## TASK DIRECTIONS
The answer is every line in the data below that contains the word "VStr".

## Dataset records
▬▬▬▬▬▬▬▬▬▬

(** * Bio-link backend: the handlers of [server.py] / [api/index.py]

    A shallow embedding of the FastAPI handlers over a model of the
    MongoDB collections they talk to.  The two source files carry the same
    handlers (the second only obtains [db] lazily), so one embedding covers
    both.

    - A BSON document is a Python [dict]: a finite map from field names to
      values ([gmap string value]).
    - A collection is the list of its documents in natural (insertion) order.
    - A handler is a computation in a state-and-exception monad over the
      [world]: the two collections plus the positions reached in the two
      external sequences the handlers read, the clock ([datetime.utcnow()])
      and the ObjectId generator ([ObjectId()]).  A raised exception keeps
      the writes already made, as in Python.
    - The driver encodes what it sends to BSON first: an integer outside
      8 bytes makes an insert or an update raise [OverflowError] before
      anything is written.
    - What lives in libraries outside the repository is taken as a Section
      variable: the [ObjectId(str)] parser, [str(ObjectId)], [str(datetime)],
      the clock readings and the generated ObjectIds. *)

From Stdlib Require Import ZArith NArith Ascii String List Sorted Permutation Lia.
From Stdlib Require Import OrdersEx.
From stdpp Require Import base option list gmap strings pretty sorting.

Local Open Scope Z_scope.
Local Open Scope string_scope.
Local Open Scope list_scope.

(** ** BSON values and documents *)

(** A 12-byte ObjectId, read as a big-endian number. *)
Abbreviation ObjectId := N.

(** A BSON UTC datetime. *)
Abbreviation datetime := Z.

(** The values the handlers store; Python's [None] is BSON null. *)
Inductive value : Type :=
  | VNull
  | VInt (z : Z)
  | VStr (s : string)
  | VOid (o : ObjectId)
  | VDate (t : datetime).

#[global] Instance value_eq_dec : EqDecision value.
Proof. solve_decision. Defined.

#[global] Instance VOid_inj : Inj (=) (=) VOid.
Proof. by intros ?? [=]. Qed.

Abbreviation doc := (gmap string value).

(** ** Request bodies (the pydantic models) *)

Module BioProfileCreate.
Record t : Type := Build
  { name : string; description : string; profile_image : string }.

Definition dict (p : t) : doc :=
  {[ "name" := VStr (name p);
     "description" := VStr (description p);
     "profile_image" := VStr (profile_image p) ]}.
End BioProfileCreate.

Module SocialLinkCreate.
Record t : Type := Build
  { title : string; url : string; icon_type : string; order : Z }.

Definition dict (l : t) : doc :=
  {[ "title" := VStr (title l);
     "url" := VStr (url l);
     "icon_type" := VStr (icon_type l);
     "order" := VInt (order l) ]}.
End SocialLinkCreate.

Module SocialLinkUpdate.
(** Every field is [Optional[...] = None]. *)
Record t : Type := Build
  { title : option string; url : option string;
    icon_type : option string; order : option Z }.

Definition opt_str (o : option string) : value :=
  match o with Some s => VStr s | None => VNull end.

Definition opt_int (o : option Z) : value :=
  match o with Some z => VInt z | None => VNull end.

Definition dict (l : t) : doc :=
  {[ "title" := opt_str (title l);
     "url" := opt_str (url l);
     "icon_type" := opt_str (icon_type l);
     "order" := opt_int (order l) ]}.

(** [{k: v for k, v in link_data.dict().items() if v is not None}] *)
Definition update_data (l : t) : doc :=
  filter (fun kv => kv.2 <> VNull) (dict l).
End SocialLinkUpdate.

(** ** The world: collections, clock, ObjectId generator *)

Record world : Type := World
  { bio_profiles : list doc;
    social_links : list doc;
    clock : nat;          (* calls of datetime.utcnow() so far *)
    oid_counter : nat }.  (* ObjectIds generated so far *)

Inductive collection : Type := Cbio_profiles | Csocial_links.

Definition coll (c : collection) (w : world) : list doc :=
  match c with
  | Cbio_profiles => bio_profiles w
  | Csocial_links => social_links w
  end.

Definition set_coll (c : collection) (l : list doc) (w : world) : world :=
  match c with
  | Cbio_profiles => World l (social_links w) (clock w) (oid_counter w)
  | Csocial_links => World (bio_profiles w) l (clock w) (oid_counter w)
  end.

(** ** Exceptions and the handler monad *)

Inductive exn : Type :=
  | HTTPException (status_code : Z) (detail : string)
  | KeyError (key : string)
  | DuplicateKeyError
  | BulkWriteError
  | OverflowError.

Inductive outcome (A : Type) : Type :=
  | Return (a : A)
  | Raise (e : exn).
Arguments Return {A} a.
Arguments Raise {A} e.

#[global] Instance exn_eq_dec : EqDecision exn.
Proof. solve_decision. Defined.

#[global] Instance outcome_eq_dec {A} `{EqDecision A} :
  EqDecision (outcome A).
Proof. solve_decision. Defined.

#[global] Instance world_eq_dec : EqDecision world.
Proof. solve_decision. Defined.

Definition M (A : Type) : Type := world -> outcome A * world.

▬▬▬▬▬▬▬▬▬▬

## EXERCISE RESULT
  | VStr (s : string)
  {[ "name" := VStr (name p);
     "description" := VStr (description p);
     "profile_image" := VStr (profile_image p) ]}.
  {[ "title" := VStr (title l);
     "url" := VStr (url l);
     "icon_type" := VStr (icon_type l);
  match o with Some s => VStr s | None => VNull end.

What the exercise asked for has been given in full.